_Problem requirements:_ Could you set down exactly the lines in the records below between the line holding "fun st => Ok" and the line holding "(** [value /", inclusive?

Input for this task START

(** ** What the module calls and does not define

    The methods of the autoflex package ([GPUFlexManager], its flex
    entries, [FlexPtrDescription]) and of the base classes ([GPUDeviceTensor],
    [GPUKernelGroup], [GPUTransformer], the kernels) that the module calls. *)
Class FlexRuntime : Type := {
  (** [FlexEntry.manage_before_computation(value)] *)
  entry_manage_before_computation : Value -> FlexEntry -> FlexEntry;
  (** [FlexEntry.manage_after_computation(maxabs, autoflex_count)] *)
  entry_manage_after_computation : Z -> Z -> FlexEntry -> FlexEntry;
  (** [GPUDeviceTensor.__setitem__(key, value)]: the new elements of the
      tensor, [None] when the base class rejects the assignment *)
  base_setitem : Key -> Value -> list Z -> option (list Z);
  (** [FlexPtrDescription.bind_ptr(params)] *)
  bind_ptr : list Param -> list Param;
  (** [bind_flex_scales] of the kernels that define it themselves *)
  kernel_bind_flex_scales : Kernel -> gmap nat FlexEntry -> Kernel;
  (** [kernel.execute()] *)
  kernel_execute : Kernel -> gmap nat (list Z) -> gmap nat (list Z);
  (** [GPUFlexManager.manage_before_computation(kernel)] *)
  manager_manage_before_computation : Kernel -> FlexManager -> FlexManager;
  (** [GPUFlexManager.manage_after_computation(kernel)], which reads the
      magnitudes the kernel left on the device *)
  manager_manage_after_computation :
    Kernel -> gmap nat (list Z) -> FlexManager -> FlexManager;
  (** [GPUFlexManager.save_diagnostic_data()] *)
  save_diagnostic_data : FlexManager -> FlexManager;
  (** [GPUKernelGroup.compile_all()] *)
  base_compile_all : list Kernel -> list Kernel;
  (** [GPUTransformer.transform_ordered_ops(ordered_ops, name)] *)
  base_transform_ordered_ops : list string -> string -> M string
}.

Section Model.
Context {RT : FlexRuntime}.

(** ** FlexGPUDeviceTensor *)

(** [self.flex_entry]: the entry of the buffer the tensor views. *)
Definition tensor_flex_entry (t : FlexGPUDeviceTensor) : nat :=
  buffer_flex_entry (device_buffer t).

(** [self.scale] *)
Definition tensor_scale (t : FlexGPUDeviceTensor) : M Q :=
  e ← get_entry (tensor_flex_entry t); mret (scale e).

(** [GPUDeviceTensor.get]: the stored integers, copied to the host. *)
Definition base_get (t : FlexGPUDeviceTensor) : M (list Z) :=
  fun st => Ok (device st !!! tensor_id t) st.

(** [FlexGPUDeviceTensor.get].  The product of a stored integer and the
    scale is exact here; the program rounds it to a double. *)
Definition get (t : FlexGPUDeviceTensor) : M (list Q) :=
  tensor ← base_get t;
  s ← tensor_scale t;
  mret (map (fun z => inject_Z z * s)%Q tensor).

(** [value / self.scale].  The quotient is exact here; the program rounds
    it to a double.  Division by a zero scale raises for a Python scalar;
    for an array numpy yields non-finite values and the write goes on, which
    the model does not represent: it stops there as well. *)
Definition divide_by_scale (value : Value) (s : Q) : M Value :=
  if Qeq_bool s 0 then raise ZeroDivisionError
  else match value with
       | Scalar q => mret (Scalar (q / s)%Q)
       | NdArray a => mret (NdArray (map (fun q => q / s)%Q a))
       end.

(** check for overflow and clip *)
Definition clip (maxval minval : Z) (value : Value) : Value :=
  match value with
  | Scalar q =>
      Scalar (if Qle_bool 0 q then py_min q (inject_Z maxval)
              else py_max q (inject_Z minval))
  | NdArray a =>
      let a1 := map (fun q => if Qltb (inject_Z maxval) q then inject_Z maxval else q) a in
      NdArray (map (fun q => if Qltb q (inject_Z minval) then inject_Z minval else q) a1)
  end.

(** [super().__setitem__(key, value)] *)
Definition store (t : FlexGPUDeviceTensor) (key : Key) (value : Value) : M unit :=
  fun st =>
    match base_setitem key value (device st !!! tensor_id t) with
    | Some new =>
        Ok tt (mkState (flex_manager st) (<[tensor_id t := new]> (device st))
                       (trace st ++ [EvStore (tensor_id t)]))
    | None => Raise ValueError st
    end.

(** [int(np.amax(np.absolute(value)))] *)
Definition maxabs_of (value : Value) : M Z :=
  match amax_absolute value with
  | Some m => mret (py_int m)
  | None => raise ValueError
  end.

(** [FlexGPUDeviceTensor.__setitem__] *)
Definition setitem (t : FlexGPUDeviceTensor) (key : Key) (value : Value) : M unit :=
  let id := tensor_flex_entry t in
  (* flex management *)
  e ← get_entry id;
  log (EvEntryBefore id value);;
  put_entry id (entry_manage_before_computation value e);;
  (* store integer representation *)
  s ← tensor_scale t;
  value ← divide_by_scale value s;
  (* check for overflow and clip *)
  e ← get_entry id;
  let bits := Z.pos (storage_bits (dtype e)) - 1 in
  let maxval := 2 ^ bits - 1 in
  let minval := - 2 ^ bits in
  let value := clip maxval minval value in
  (* set modified values *)
  store t key value;;
  (* flex management *)
  maxabs ← maxabs_of value;
  m ← get_manager;
  e ← get_entry id;
  log (EvEntryAfter id maxabs (autoflex_count m));;
  put_entry id (entry_manage_after_computation maxabs (autoflex_count m) e).


(** ** Scale binding of element-wise kernels *)

(** The loop of [_ew_bind_flex_scales]: every recorded slot is overwritten
    with the current scale of its entry, or with its reciprocal for an
    output.  The parameter list of the kernel is passed along. *)
Fixpoint bind_scales (info : list (nat * FlexScaleDescription)) (ps : list Param)
  : M (list Param) :=
  match info with
  | [] => mret ps
  | (index, flex_scale_desc) :: rest =>
      e ← get_entry (flex_entry flex_scale_desc);
      s ← (if is_output flex_scale_desc
            then (if Qeq_bool (scale e) 0 then raise ZeroDivisionError
                  else mret (1 / scale e)%Q)
            else mret (scale e));
      if bool_decide (index < length ps)%nat
      then bind_scales rest (<[index := PFloat s]> ps)
      else raise IndexError
  end.

(** [_ew_bind_flex_scales] *)
Definition _ew_bind_flex_scales (kernel : Kernel) : M Kernel :=
  match flex_scale_info kernel with
  | None => raise AttributeError
  | Some info =>
      ps ← bind_scales info (params kernel);
      mret (set_params (bind_ptr ps) kernel)
  end.

(** [kernel.bind_flex_scales()]: the method attached to
    [ElementWiseKernel], or the kernel's own. *)
Definition bind_flex_scales (kernel : Kernel) : M Kernel :=
  if isinstance (kernel_class kernel) [ElementWiseKernel]
  then _ew_bind_flex_scales kernel
  else m ← get_manager; mret (kernel_bind_flex_scales kernel (flex_entries m)).

(** ** FlexGPUKernelGroup: compilation *)

(** The inner loop of [_create_output_flex_ids] over the parameters of an
    element-wise kernel. *)
Fixpoint ew_output_ids (ps : list Param) (st : State) : list nat :=
  match ps with
  | [] => []
  | p :: rest =>
      match p with
      | PFlexScale d =>
          if is_output d
          then flex_id (entry_of (flex_entry d) st) :: ew_output_ids rest st
          else ew_output_ids rest st
      | _ => ew_output_ids rest st
      end
  end.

Input for this task END

_Result of this task:_
  fun st => Ok (device st !!! tensor_id t) st.

(** [FlexGPUDeviceTensor.get].  The product of a stored integer and the
    scale is exact here; the program rounds it to a double. *)
Definition get (t : FlexGPUDeviceTensor) : M (list Q) :=
  tensor ← base_get t;
  s ← tensor_scale t;
  mret (map (fun z => inject_Z z * s)%Q tensor).

(** [value / self.scale].  The quotient is exact here; the program rounds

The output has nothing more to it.